Many of you probably remember the days back in 2018-2019 when I was pursuing a PhD in education. I was making excellent progress, and then, the Lord and the universe decided that our family wasn't quite complete, and PK 5.0 was in the making. Honestly, something had to give. I was stretched physically, mentally, emotionally, and psychologically. I had the degree that I needed to do my job. I didn't "need" the PhD, and all things considered, I decided that I'd put it down for a bit and resume. Well, 5 years later, a global pandemic, 2 moves, a couple of job changes, and that PK 5.0 starts kindergarten in the fall. All this to say, it is time to pick this back up.
Is this a hectic time in life? Yep. Is this going to stretch me? Yep. Do I "need" this? No, not for my career. Do I want this? YES. This time, it's completely personal. This time, I want to remind myself that I'm worth the effort and time to do the thing. I know I can do this. Yes, it will be a sacrifice and it will be hard. I will want to quit. It will be late nights and working around the other parts of my life, but I have always wanted to reach the pinnacle of academic heights. My grandmother and great-grandmother always told me to do the things that mean something to me. Yes, you'll invest your time, but TIME WILL PASS ANYWAY.

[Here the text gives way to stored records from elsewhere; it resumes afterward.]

(** * strava-activity-cli: token lifecycle and activity mapping

    A shallow embedding of [strava_cli/client.py], [strava_cli/models.py]
    and the [get_client] wrapper and the [list] and [update] commands of
    [strava_cli/cli.py], with the properties of the specification stated
    over it, and further properties of the code.

    Modelling conventions.
    - A Python value is a [PyVal].  The code is written against [Any], so
      every field that the code copies without looking at it stays a
      [PyVal] in the model.
    - A Python [float] is a rational ([Q]); the model has no infinities
      and no NaN.  The operations of the code that round in Python round
      here to the nearest double ([round_double]): [total_seconds],
      [float] of an integer, which also overflows, and the division in
      [format_table_row].  The expiry test subtracts and compares exact
      values.  [int(x)] on a float is [Z.quot] of numerator by
      denominator: truncation toward zero.
    - A Python [str] is the string of its characters; the texts that
      [int] parses are ASCII texts, the Unicode database being outside
      the model.
    - The text of a file is a list of JSON tokens; insignificant white
      space is not represented, and a file that does not lex at all is a
      file holding a [TJunk] token.  [json.dump] hands the text to
      [fp.write] piece by piece, and stops at a value that it cannot
      serialise.
    - A file opened for writing has a buffer: [fp.write] fills it, and
      leaving the [with] block flushes it to the device, which can cut
      the text anywhere, also inside a chunk.
    - Exceptions are values of [exn]; a computation that can raise
      returns a [Result]; code that also reads or writes the world (file
      system, environment, clock, token endpoint, terminal) lives in the
      monad [M].
    - [console.print] parses the markup of its line and raises
      [MarkupError] on a closing tag that closes nothing.  A line in
      which the texts put between the code's own tags hold no opening
      bracket is rendered; whether any other line is rendered is for the
      world to say ([terminal]).
    - A command runs in a session: the world, the state of the remote
      API, the requests made and what was written to the terminal.
*)

From Stdlib Require Import ZArith QArith String Ascii List Bool Lia Lqa DecimalString.
From stdpp Require Import base gmap strings.

Local Open Scope string_scope.
Local Open Scope list_scope.
Local Open Scope Z_scope.
Set Warnings "-register-all".

(** ** Exceptions and results *)

(** The exceptions.  Three of them say what their message is made of,
    for the handlers that print it: [FileNotFoundError path] is the one
    whose message names [path]; [ValueError] is the ValueError of
    [client.py], whose two messages are fixed texts; [ValueErrorOf text]
    is a ValueError whose message holds a text that the code does not
    control, such as the literal that [int] or [float] rejects. *)
Inductive exn :=
| FileNotFoundError (path : string)
| ValueError
| ValueErrorOf (text : string)
| JSONDecodeError
| AttributeError
| TypeError
| KeyError
| OSError
| OverflowError
| MarkupError
| Abort.

(** [isinstance(e, ValueError)]: [json.JSONDecodeError] derives from
    [ValueError]. *)
Definition is_ValueError (e : exn) : bool :=
  match e with ValueError | ValueErrorOf _ | JSONDecodeError => true | _ => false end.

(** [isinstance(e, FileNotFoundError)]. *)
Definition is_FileNotFoundError (e : exn) : bool :=
  match e with FileNotFoundError _ => true | _ => false end.

(** A text without an opening bracket: rich finds no tag in it. *)
Fixpoint bracket_free (s : string) : bool :=
  match s with
  | EmptyString => true
  | String c rest => negb (Ascii.eqb c "["%char) && bracket_free rest
  end.

(** Whether [str(e)] is known to hold no opening bracket.  The messages
    of the interpreter, of [json] and of [client.py] name types,
    attributes and positions; the exceptions made of a text hold that
    text; nothing is known of the message of an [OSError], and a
    [MarkupError] quotes the tag it rejects. *)
Definition plain_exn (e : exn) : bool :=
  match e with
  | FileNotFoundError text | ValueErrorOf text => bracket_free text
  | OSError | MarkupError => false
  | _ => true
  end.

Inductive Result (A : Type) :=
| Ok (a : A)
| Raise (e : exn).
Arguments Ok {A} a.
Arguments Raise {A} e.

#[global] Instance Result_ret : MRet Result := @Ok.
#[global] Instance Result_bind : MBind Result := fun A B f r =>
  match r with Ok a => f a | Raise e => Raise e end.

(** ** Python values *)

(** [datetime.timedelta], in its normalised representation. *)
Record timedelta := mk_timedelta {
  td_days : Z;
  td_seconds : Z;
  td_microseconds : Z
}.

(** [datetime.datetime]; [dt_utcoffset] is the offset of an aware value
    in minutes, [None] for a naive one. *)
Record datetime := mk_datetime {
  dt_year : Z;
  dt_month : Z;
  dt_day : Z;
  dt_hour : Z;
  dt_minute : Z;
  dt_second : Z;
  dt_microsecond : Z;
  dt_utcoffset : option Z
}.

Inductive PyVal :=
| VNone
| VBool (b : bool)
| VInt (n : Z)
| VFloat (q : Q)
| VStr (s : string)
| VTimedelta (td : timedelta)
| VDatetime (dt : datetime)
| VList (l : list PyVal)
| VDict (kvs : list (string * PyVal))
| VObj (attrs : list (string * PyVal)).

(** First binding of a key in an association list. *)
Fixpoint assoc {A : Type} (k : string) (kvs : list (string * A)) : option A :=
  match kvs with
  | [] => None
  | (k', v) :: rest => if String.eqb k k' then Some v else assoc k rest
  end.

(** [d[k] = v] on a dict: an existing key keeps its position. *)
Fixpoint dict_set {A : Type} (k : string) (v : A) (kvs : list (string * A))
  : list (string * A) :=
  match kvs with
  | [] => [(k, v)]
  | (k', v') :: rest =>
      if String.eqb k k' then (k', v) :: rest else (k', v') :: dict_set k v rest
  end.

(** Truth value of an object ([bool(x)]). *)
Definition truthy (v : PyVal) : bool :=
  match v with
  | VNone => false
  | VBool b => b
  | VInt n => negb (n =? 0)
  | VFloat q => negb (Qnum q =? 0)
  | VStr s => negb (String.eqb s "")
  | VTimedelta td =>
      negb ((td_days td =? 0) && (td_seconds td =? 0) && (td_microseconds td =? 0))
  | VDatetime _ => true
  | VList l => match l with [] => false | _ => true end
  | VDict kvs => match kvs with [] => false | _ => true end
  | VObj _ => true
  end.

(** [obj.name]: only a [VObj] carries the attributes the code reads. *)
Definition py_getattr (v : PyVal) (name : string) : Result PyVal :=
  match v with
  | VObj attrs =>
      match assoc name attrs with
      | Some x => Ok x
      | None => Raise AttributeError
      end
  | _ => Raise AttributeError
  end.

I of course, couldn't do this without the unwavering support of the Rector and the PKs. When I began talking about this, all of them reminded me that we do this together. My 13, almost 14-year-old told me how proud she is of all I've done and that I didn't need to do this, but she was proud that I was doing something that I wanted to do. That, y'all, that was enough. For her to see that this wasn't about survival but thriving and living into my dream. That's the lesson for all of us in all this.
The world is on fire but nevertheless, WE PERSIST. Any woman is a force to be reckoned with, a highly educated one, she is either your best advocate or your worst nightmare, and she matches your energy so you get to decide how this goes. So, with a grateful and humble heart I ask for your prayers as I prayerfully resume this journey. I am finishing up my application and will be sitting in prayer as it is evaluated. I appreciate your support and regardless of the day or outcomes, LYMI.